Exercise input
- - -
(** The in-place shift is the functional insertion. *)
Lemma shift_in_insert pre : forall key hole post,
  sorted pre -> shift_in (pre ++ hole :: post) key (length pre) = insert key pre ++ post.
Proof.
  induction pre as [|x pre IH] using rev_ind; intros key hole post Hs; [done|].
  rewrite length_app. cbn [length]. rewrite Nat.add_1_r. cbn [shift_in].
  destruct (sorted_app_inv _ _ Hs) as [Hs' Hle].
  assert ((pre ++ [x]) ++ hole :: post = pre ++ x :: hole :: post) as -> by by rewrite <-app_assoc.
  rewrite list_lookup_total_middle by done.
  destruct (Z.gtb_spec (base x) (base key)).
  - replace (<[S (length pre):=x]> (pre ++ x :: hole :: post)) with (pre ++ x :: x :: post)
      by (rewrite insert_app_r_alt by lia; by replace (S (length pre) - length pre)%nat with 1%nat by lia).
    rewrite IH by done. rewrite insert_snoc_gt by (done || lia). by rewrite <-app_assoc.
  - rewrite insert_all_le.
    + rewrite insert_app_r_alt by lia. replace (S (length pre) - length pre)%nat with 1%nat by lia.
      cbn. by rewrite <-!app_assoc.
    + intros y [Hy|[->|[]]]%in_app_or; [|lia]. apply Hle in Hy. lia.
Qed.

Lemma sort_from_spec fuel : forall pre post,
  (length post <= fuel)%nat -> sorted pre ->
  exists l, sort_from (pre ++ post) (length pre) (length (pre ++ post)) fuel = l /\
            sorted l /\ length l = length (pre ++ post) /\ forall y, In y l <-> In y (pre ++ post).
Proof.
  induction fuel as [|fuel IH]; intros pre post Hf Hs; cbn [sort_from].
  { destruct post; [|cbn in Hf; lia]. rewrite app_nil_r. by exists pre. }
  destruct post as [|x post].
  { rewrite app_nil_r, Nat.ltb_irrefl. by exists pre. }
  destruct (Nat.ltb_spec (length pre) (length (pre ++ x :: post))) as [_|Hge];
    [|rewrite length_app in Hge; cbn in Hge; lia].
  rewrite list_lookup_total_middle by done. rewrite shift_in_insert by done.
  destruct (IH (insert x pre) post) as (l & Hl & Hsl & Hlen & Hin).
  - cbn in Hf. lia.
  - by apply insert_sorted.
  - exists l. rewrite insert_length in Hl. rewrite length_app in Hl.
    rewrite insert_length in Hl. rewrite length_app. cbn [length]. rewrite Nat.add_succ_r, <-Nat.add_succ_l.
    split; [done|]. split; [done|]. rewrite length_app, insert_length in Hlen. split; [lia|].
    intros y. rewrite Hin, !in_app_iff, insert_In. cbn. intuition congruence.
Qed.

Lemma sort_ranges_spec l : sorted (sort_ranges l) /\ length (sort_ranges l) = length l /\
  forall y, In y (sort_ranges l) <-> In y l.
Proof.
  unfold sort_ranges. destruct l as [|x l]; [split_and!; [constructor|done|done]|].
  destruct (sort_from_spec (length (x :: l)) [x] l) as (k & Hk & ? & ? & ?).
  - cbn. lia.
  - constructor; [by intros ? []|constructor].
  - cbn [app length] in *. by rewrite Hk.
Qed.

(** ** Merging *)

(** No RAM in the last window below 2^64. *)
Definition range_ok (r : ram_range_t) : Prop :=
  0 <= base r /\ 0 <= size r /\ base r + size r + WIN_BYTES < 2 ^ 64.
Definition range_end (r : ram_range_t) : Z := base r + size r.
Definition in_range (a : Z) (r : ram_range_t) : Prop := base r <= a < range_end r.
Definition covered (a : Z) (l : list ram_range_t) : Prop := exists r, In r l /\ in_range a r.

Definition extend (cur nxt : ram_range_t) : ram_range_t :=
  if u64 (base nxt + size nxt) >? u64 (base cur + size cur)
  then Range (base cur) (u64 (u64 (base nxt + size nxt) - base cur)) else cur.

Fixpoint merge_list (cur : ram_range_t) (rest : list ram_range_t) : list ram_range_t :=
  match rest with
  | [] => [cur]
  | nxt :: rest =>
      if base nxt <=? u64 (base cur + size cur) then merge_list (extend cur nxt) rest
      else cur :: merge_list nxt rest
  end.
- - -
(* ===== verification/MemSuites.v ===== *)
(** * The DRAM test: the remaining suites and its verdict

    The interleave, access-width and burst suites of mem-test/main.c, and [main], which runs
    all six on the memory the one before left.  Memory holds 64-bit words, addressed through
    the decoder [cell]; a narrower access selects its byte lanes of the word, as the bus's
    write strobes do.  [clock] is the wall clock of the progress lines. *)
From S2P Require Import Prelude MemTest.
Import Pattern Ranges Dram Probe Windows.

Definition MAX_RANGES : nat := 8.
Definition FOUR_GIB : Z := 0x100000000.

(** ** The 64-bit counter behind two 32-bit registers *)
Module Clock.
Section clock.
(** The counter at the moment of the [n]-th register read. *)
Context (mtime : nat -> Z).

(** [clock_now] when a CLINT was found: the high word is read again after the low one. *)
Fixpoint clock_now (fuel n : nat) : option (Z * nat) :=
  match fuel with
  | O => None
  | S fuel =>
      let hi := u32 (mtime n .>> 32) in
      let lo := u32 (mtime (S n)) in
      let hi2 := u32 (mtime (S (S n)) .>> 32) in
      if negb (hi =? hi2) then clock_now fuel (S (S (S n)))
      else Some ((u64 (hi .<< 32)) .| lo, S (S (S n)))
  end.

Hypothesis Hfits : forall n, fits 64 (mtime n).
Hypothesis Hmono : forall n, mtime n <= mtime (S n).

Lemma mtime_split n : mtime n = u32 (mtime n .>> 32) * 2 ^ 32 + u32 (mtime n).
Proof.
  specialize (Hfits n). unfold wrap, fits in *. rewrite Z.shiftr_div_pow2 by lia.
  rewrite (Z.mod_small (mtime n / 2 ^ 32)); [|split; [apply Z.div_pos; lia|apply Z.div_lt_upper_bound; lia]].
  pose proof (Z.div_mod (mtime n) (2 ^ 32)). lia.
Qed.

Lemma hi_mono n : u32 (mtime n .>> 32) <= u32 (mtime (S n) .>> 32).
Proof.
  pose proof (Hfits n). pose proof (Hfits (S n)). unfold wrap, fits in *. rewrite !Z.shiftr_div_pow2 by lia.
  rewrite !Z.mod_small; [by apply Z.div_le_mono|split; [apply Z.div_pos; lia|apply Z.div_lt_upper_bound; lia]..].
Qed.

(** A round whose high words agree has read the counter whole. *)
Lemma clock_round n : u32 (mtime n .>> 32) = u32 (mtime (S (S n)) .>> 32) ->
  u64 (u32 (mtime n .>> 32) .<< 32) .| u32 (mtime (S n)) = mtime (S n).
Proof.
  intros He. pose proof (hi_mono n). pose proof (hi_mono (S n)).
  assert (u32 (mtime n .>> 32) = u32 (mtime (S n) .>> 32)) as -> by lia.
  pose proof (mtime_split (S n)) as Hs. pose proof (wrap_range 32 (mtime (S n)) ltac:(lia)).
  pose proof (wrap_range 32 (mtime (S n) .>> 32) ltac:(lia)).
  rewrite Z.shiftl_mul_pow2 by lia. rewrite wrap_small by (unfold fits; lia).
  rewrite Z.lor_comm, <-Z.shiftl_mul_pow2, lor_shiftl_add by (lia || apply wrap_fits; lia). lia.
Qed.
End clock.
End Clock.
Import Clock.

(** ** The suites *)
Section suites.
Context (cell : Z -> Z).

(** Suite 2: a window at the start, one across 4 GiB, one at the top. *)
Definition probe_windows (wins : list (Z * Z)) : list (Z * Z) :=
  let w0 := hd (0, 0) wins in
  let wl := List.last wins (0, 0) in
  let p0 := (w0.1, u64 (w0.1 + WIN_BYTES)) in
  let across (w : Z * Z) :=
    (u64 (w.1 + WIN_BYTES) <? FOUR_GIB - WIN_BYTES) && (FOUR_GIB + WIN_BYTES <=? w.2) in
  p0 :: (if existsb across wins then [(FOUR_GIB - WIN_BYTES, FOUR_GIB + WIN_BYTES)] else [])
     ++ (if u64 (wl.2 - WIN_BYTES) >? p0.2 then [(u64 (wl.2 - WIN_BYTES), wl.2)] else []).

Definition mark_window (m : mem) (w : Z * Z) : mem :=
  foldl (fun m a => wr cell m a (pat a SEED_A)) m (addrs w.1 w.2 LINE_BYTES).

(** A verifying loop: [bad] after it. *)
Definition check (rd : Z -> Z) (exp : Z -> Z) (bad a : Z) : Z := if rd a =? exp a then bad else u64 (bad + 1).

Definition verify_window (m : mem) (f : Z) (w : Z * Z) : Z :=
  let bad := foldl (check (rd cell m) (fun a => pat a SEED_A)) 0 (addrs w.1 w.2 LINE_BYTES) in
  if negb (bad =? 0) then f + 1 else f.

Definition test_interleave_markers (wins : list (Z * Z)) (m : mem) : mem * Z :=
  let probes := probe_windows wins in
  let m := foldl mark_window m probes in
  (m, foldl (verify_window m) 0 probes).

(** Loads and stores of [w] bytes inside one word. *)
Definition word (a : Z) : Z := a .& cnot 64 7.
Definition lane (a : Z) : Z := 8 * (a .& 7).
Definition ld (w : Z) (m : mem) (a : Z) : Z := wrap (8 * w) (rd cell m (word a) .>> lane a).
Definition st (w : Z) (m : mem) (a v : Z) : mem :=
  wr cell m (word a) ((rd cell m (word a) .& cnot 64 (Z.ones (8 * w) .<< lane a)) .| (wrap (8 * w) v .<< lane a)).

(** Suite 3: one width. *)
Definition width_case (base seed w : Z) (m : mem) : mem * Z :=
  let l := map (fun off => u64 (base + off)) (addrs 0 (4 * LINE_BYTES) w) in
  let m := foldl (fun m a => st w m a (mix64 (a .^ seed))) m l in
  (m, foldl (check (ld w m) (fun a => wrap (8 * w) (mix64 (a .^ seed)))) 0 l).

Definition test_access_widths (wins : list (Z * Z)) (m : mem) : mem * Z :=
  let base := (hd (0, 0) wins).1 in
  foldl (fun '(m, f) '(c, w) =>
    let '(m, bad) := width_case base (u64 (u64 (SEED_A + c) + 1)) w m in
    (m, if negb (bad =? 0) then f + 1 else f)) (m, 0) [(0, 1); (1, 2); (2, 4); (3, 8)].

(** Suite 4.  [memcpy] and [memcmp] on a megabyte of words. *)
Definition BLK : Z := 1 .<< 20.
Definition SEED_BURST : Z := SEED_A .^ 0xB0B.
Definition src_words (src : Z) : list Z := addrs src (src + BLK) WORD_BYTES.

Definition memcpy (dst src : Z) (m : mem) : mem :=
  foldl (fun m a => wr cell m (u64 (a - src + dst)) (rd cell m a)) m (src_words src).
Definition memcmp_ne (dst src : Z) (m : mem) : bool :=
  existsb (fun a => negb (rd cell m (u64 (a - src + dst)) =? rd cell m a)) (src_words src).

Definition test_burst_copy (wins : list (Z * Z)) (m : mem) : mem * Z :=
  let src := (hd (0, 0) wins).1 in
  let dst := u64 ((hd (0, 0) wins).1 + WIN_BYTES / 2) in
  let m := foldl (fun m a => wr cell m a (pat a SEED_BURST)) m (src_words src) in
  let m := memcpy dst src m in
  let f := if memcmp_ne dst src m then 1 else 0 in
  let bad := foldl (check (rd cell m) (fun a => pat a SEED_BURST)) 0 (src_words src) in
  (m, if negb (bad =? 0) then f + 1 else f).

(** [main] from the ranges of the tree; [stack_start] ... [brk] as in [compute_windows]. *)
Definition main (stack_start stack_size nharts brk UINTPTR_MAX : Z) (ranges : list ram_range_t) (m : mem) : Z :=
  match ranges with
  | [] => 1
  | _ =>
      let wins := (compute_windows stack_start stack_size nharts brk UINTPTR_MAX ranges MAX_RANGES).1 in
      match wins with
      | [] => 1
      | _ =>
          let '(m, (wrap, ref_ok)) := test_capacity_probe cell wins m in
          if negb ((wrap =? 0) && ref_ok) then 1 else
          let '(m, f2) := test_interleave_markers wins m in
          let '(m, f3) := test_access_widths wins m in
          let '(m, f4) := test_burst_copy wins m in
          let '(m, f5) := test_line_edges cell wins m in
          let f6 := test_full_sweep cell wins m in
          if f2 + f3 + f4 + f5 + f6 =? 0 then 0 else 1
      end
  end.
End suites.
- - -
What you should do
Retype only the lines above between the line with "(** No RAM in the last window below 2^64. *)" and the line with "Definition extend (cur", counting those two lines as well, and keep every character as it is.

Written solution
(** No RAM in the last window below 2^64. *)
Definition range_ok (r : ram_range_t) : Prop :=
  0 <= base r /\ 0 <= size r /\ base r + size r + WIN_BYTES < 2 ^ 64.
Definition range_end (r : ram_range_t) : Z := base r + size r.
Definition in_range (a : Z) (r : ram_range_t) : Prop := base r <= a < range_end r.
Definition covered (a : Z) (l : list ram_range_t) : Prop := exists r, In r l /\ in_range a r.

Definition extend (cur nxt : ram_range_t) : ram_range_t :=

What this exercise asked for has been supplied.